Chapter 3
CHAMPAGNE he’s just young. He’s two years older than Latika and me, which means he’s still figuring his shit out, as is Latika. They fight quite a bit, and she ends up in my King-size bed at least a couple of nights a month.
The sex between them is mediocre—they were each other’s first, and they don’t have enough intimacy to actually talk about what they like.
Not that I would know—because I haven’t had time to get laid between school, my mother dying of cancer, my brother’s medical school bills, and the odd jobs I had to take to support myself until I got my nursing degree.
“Rohan can go fuck himself.” I pop another pakora into my mouth.
She snorts. “Well, considering we haven’t done it in two weeks, he probably is.”
I look at my friend and grin. “You know what we need?”
Latika groans, shaking her head, but really, it’s all acting. I know my best friend.
I reach for the remote and go straight to Apple iTunes. I find the movie I want and press play.
Instantly, familiar music fills the room.
Shah Rukh Khan’s face appears onscreen, young and earnest and impossibly romantic.
“Do we have to always watch Dilwale Dulhania Le Jayenge*?”
“Not always, just most of the time,” I quip.
She sighs dramatically. “You know, there are some really good new Hindi movies? We don’t have to watch this one from 1995 on repeat.”
I ignore her and hum along to the opening song, Mere Khwaabon Mein Jo Aaye*.
Five seconds later, despite all her protestations, Latika is singing louder than me.
We eat. We drink. We sing terribly.
Somewhere after our heroine returns from Europe and her father decides that duty matters more than joy, Latika says, “This is the part where everything gets unnecessarily serious.”
“Unnecessarily?” I scoff. “This is where the aunties thrive.”
Latika refills our glasses. We’ve demolished all the pakoras. Eventually, we’ll drink enough to want to eat more, which is why I have Hyderabadi chicken biryani, Dum style, in my oven.

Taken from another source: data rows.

(* ===== verification/External.v ===== *)
(** * The third-party crates, as interfaces

    The engine computes with [rust_decimal::Decimal], names orders by
    [uuid::Uuid], stores them in a [slab::Slab] and encodes them with
    [postcard]. None of that code is part of the repository, so each crate is a
    class of operations together with a class of laws. The laws are the
    behaviour the crates document; [Concrete] shows that they can hold. *)

From S2P Require Import Prelude.
From Stdlib Require Import Strings.Byte.

(** ** rust_decimal

    A decimal is a 96-bit mantissa with a sign and a scale between 0 and 28.
    [dec_add] and [dec_sub] are the operators [+] and [-], which panic on
    overflow ([None]). *)

Class DecimalApi := {
  Decimal : Type;
  dec_mantissa : Decimal -> Z;
  dec_scale : Decimal -> Z;
  dec_ZERO : Decimal;
  dec_MAX : Decimal;
  dec_new : Z -> Z -> Decimal;
  dec_cmp : Decimal -> Decimal -> comparison;
  dec_min : Decimal -> Decimal -> Decimal;
  dec_add : Decimal -> Decimal -> option Decimal;
  dec_sub : Decimal -> Decimal -> option Decimal;
  dec_to_string : Decimal -> string
}.

(** [dec_units s d] is the value of [d] counted in units of [10^-s]; it is exact
    when the scale of [d] is at most [s]. *)
Definition dec_units `{DecimalApi} (s : Z) (d : Decimal) : Z :=
  dec_mantissa d * 10 ^ (s - dec_scale d).

(** [d] lies on the grid of multiples of [10^-s] that 96 bits can hold. *)
Definition on_grid `{DecimalApi} (s : Z) (d : Decimal) : Prop :=
  dec_scale d <= s /\ Z.abs (dec_units s d) < 2 ^ 96.

Class DecimalLaws (API : DecimalApi) : Prop := {
  dec_scale_range (d : Decimal) : 0 <= dec_scale d <= 28;
  dec_mantissa_range (d : Decimal) : Z.abs (dec_mantissa d) < 2 ^ 96;
  (** [ZERO] and [MAX] *)
  dec_ZERO_repr : dec_mantissa dec_ZERO = 0 /\ dec_scale dec_ZERO = 0;
  dec_MAX_repr : dec_mantissa dec_MAX = 2 ^ 96 - 1 /\ dec_scale dec_MAX = 0;
  (** [Decimal::new(num, scale)] *)
  dec_new_repr (m s : Z) :
    - 2 ^ 63 <= m < 2 ^ 63 -> 0 <= s <= 28 ->
    dec_mantissa (dec_new m s) = m /\ dec_scale (dec_new m s) = s;
  (** [Ord] compares numerically: [1.0] and [1.00] are equal *)
  dec_cmp_numeric (a b : Decimal) :
    dec_cmp a b =
      (dec_mantissa a * 10 ^ dec_scale b ?= dec_mantissa b * 10 ^ dec_scale a);
  (** [min] returns the smaller argument *)
  dec_min_choice (a b : Decimal) : dec_min a b = a \/ dec_min a b = b;
  dec_min_lower (a b : Decimal) :
    dec_cmp (dec_min a b) a <> Gt /\ dec_cmp (dec_min a b) b <> Gt;
  (** addition and subtraction are exact when both operands and the result are
      on a common grid; otherwise they may round or overflow *)
  dec_add_exact (s : Z) (a b : Decimal) :
    0 <= s <= 28 -> on_grid s a -> on_grid s b ->
    Z.abs (dec_units s a + dec_units s b) < 2 ^ 96 ->
    exists c, dec_add a b = Some c /\ dec_scale c <= s /\
      dec_units s c = dec_units s a + dec_units s b;
  dec_sub_exact (s : Z) (a b : Decimal) :
    0 <= s <= 28 -> on_grid s a -> on_grid s b ->
    Z.abs (dec_units s a - dec_units s b) < 2 ^ 96 ->
    exists c, dec_sub a b = Some c /\ dec_scale c <= s /\
      dec_units s c = dec_units s a - dec_units s b
}.

Section decimal.
Context {DA : DecimalApi} {DL : DecimalLaws DA}.

(** The operators [<=], [<], [>] and [==] of the source, on [Ord]. *)
Definition dec_le (a b : Decimal) : bool :=
  match dec_cmp a b with Gt => false | _ => true end.
Definition dec_lt (a b : Decimal) : bool :=
  match dec_cmp a b with Lt => true | _ => false end.
Definition dec_gt (a b : Decimal) : bool :=
  match dec_cmp a b with Gt => true | _ => false end.

(** The value of a decimal, as a number of units of [10^-28]. *)
Definition dec_val (d : Decimal) : Z := dec_units 28 d.

Lemma dec_cmp_units (s : Z) (a b : Decimal) :
  dec_scale a <= s -> dec_scale b <= s ->
  dec_cmp a b = (dec_units s a ?= dec_units s b).
Proof.
  intros Ha Hb. rewrite dec_cmp_numeric. unfold dec_units.
  pose proof (dec_scale_range a). pose proof (dec_scale_range b).
  rewrite (Zmult_compare_compat_r (dec_mantissa a * _) _ (10 ^ s)) by
    (apply Z.lt_gt, Z.pow_pos_nonneg; lia).
  rewrite (Zmult_compare_compat_r (dec_mantissa a * 10 ^ (s - _)) _
    (10 ^ (dec_scale a + dec_scale b))) by (apply Z.lt_gt, Z.pow_pos_nonneg; lia).
  rewrite <-!Z.mul_assoc, <-!Z.pow_add_r by lia.
  f_equal; f_equal; f_equal; lia.
Qed.

Lemma dec_cmp_val (a b : Decimal) : dec_cmp a b = (dec_val a ?= dec_val b).
Proof. apply dec_cmp_units; apply dec_scale_range. Qed.

Lemma dec_le_val (a b : Decimal) : dec_le a b = (dec_val a <=? dec_val b).
Proof. unfold dec_le, Z.leb. by rewrite dec_cmp_val. Qed.

Lemma dec_lt_val (a b : Decimal) : dec_lt a b = (dec_val a <? dec_val b).
Proof. unfold dec_lt, Z.ltb. by rewrite dec_cmp_val. Qed.

Lemma dec_gt_val (a b : Decimal) : dec_gt a b = (dec_val b <? dec_val a).
Proof.
  unfold dec_gt, Z.ltb. rewrite dec_cmp_val, Z.compare_antisym.
  by destruct (dec_val b ?= dec_val a).
Qed.

(** Prices and quantities that compare equal may differ in scale: the
    equivalence of the model is numeric equality. *)
#[export] Instance decimal_equiv : Equiv Decimal := fun a b => dec_cmp a b = Eq.

Lemma decimal_equiv_val (a b : Decimal) : a ≡ b <-> dec_val a = dec_val b.
Proof. unfold equiv, decimal_equiv. rewrite dec_cmp_val. apply Z.compare_eq_iff. Qed.

#[export] Instance decimal_equivalence : Equivalence (≡@{Decimal}).
Proof.
  split.
  - intros a. by apply decimal_equiv_val.
  - intros a b H. apply decimal_equiv_val. apply decimal_equiv_val in H. done.
  - intros a b c H1 H2. apply decimal_equiv_val.
    apply decimal_equiv_val in H1, H2. congruence.
Qed.

#[export] Instance dec_val_proper : Proper ((≡) ==> (=)) dec_val.
Proof. intros a b H. by apply decimal_equiv_val. Qed.

#[export] Instance dec_cmp_proper : Proper ((≡) ==> (≡) ==> (=)) dec_cmp.
Proof. intros a a' Ha b b' Hb. rewrite !dec_cmp_val. by rewrite Ha, Hb. Qed.

Lemma dec_units_ZERO (s : Z) : dec_units s dec_ZERO = 0.
Proof. unfold dec_units. by rewrite (proj1 dec_ZERO_repr). Qed.

Lemma dec_val_ZERO : dec_val dec_ZERO = 0.
Proof. apply dec_units_ZERO. Qed.

Lemma dec_min_units (s : Z) (a b : Decimal) :
  dec_scale a <= s -> dec_scale b <= s ->
  dec_units s (dec_min a b) = Z.min (dec_units s a) (dec_units s b).
Proof.
  intros Ha Hb. destruct (dec_min_lower a b) as [H1 H2].
  destruct (dec_min_choice a b) as [E|E]; rewrite E in *;
    rewrite (dec_cmp_units s) in H1, H2 by done.
  - rewrite Z.compare_le_iff in H2. lia.
  - rewrite Z.compare_le_iff in H1. lia.
Qed.
End decimal.

(** ** NUMERIC(20, 8)

    The database columns of prices and quantities keep eight decimals: how a value
    is stored in them. *)

Class NumericColumn (API : DecimalApi) := {
  numeric_20_8 : Decimal -> Decimal
}.

(** ** uuid *)

Class UuidApi := {
  Uuid : Type;
  #[global] uuid_eq_dec :: EqDecision Uuid;
  #[global] uuid_countable :: Countable Uuid;
  uuid_to_string : Uuid -> string
}.

(** ** slab

    [slab_insert] returns the key it assigned, which is [vacant_key]. The slab
    documents that vacant slots form a stack: a released key is the next one to
    be assigned, and a new slot is created at the end when there is none. *)

Class SlabApi := {
  Slab : Type -> Type;
  slab_new : forall {A}, Slab A;
  slab_insert : forall {A}, Slab A -> A -> nat * Slab A;
  slab_get : forall {A}, Slab A -> nat -> option A;
  slab_set : forall {A}, Slab A -> nat -> A -> Slab A;
  slab_try_remove : forall {A}, Slab A -> nat -> option (A * Slab A);
  slab_iter : forall {A}, Slab A -> list (nat * A);
  slab_len : forall {A}, Slab A -> nat
}.

(** A slab filled by insertions only: it has no vacant slot. *)
Definition slab_of_list `{SlabApi} {A} (vs : list A) : Slab A :=
  foldl (fun s v => snd (slab_insert s v)) slab_new vs.

(** [slab_set s k v] is the effect of writing [v] through [get_mut(k)]. *)
Class SlabLaws (API : SlabApi) : Prop := {
  slab_get_new {A} (k : nat) : slab_get (slab_new (A:=A)) k = None;
  slab_insert_vacant {A} (s : Slab A) (v : A) (k : nat) (s' : Slab A) :
    slab_insert s v = (k, s') -> slab_get s k = None;
  slab_get_insert {A} (s : Slab A) (v : A) (k : nat) (s' : Slab A) (j : nat) :
    slab_insert s v = (k, s') ->
    slab_get s' j = if decide (j = k) then Some v else slab_get s j;
  slab_get_set {A} (s : Slab A) (k : nat) (v : A) (j : nat) :
    is_Some (slab_get s k) ->
    slab_get (slab_set s k v) j = if decide (j = k) then Some v else slab_get s j;
  slab_remove_none {A} (s : Slab A) (k : nat) :
    slab_try_remove s k = None <-> slab_get s k = None;
  slab_remove_some {A} (s : Slab A) (k : nat) (v : A) (s' : Slab A) :
    slab_try_remove s k = Some (v, s') -> slab_get s k = Some v;
  slab_get_remove {A} (s : Slab A) (k : nat) (v : A) (s' : Slab A) (j : nat) :
    slab_try_remove s k = Some (v, s') ->
    slab_get s' j = if decide (j = k) then None else slab_get s j;
  (** writing through a reference does not move slots: the slot is released as if
      it had not been written *)
  slab_remove_set {A} (s : Slab A) (k : nat) (v : A) :
    is_Some (slab_get s k) ->
    snd <$> slab_try_remove (slab_set s k v) k = snd <$> slab_try_remove s k;
  (** iteration is in the order of the keys *)
  slab_iter_sorted {A} (s : Slab A) :
    StronglySorted (fun a b => (fst a < fst b)%nat) (slab_iter s);
  slab_iter_elem {A} (s : Slab A) (k : nat) (v : A) :
    (k, v) ∈ slab_iter s <-> slab_get s k = Some v;
  slab_len_iter {A} (s : Slab A) : slab_len s = length (slab_iter s);
  (** the stack of vacant slots *)
  slab_insert_reuse {A} (s s' s'' : Slab A) (k j : nat) (v w : A) :
    slab_try_remove s k = Some (v, s') -> slab_insert s' w = (j, s'') -> j = k;
  slab_insert_seq {A} (vs : list A) (v : A) (k : nat) (s' : Slab A) :
    slab_insert (slab_of_list vs) v = (k, s') -> k = length vs
}.

(** ** postcard

    [to_allocvec] and [from_bytes] at one type; decoding what was encoded gives
    the value back. *)

Class Postcard (A : Type) := {
  to_allocvec : A -> option (list byte);
  from_bytes : list byte -> option A
}.

Class PostcardLaws (A : Type) (P : Postcard A) : Prop :=
  postcard_roundtrip (a : A) (b : list byte) :
    to_allocvec a = Some b -> from_bytes b = Some a.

“So. Why the emergency pakoras?”
I take a breath. “There’s a new attending.”
Her eyes light up. “Ooooh.”
“He’s awful.”
She frowns. “Ooooh?”
“And handsome.”
“Ooooh.”
I send her a withering look. “And he humiliated me in the OR.”
Her smile drops. “Arrey*, what’s his damage?”
I tell her everything. The way he spoke. The way the OR was shaking in its boots.
“So, now I have the word incompetent echoing in my head rent-free!” I aggressively down the rest of my bubbly.
Latika’s jaw tightens. “Name.”
“Evan. Dr. Evan Vincenzo.”
A giggle bursts out of her. “His name is straight out of a soap opera.”
I huff out a laugh. “Speaking of soap operas, he apologized to me, grandly.”
Her brows shoot up. “No way!”
“In front of Carmen…and then when it was just us.” I give her the Indian head bob. “No excuses. Took responsibility.”
Latika studies me. “And?”
“And”— I suck in a breath and let it out in frustration—“he asked me out to dinner.”
She screeches. “No way!”
“Apparently, I can forgive him by going out for dinner with him,” I say, mouth twitching.
“Dr. Evan Vincenzo…handsome…Italian?”
I nod.
She closes her eyes, heart on her hand, “Like Shahrukh Khan said, ‘Pyar hota hai deewana sanam*.’”
I shoot her a flat, unimpressed look. “I just met the guy, he was a complete chutiya, and you’re already at pyar*? Honey, we’re not even at like, love is far, far away.”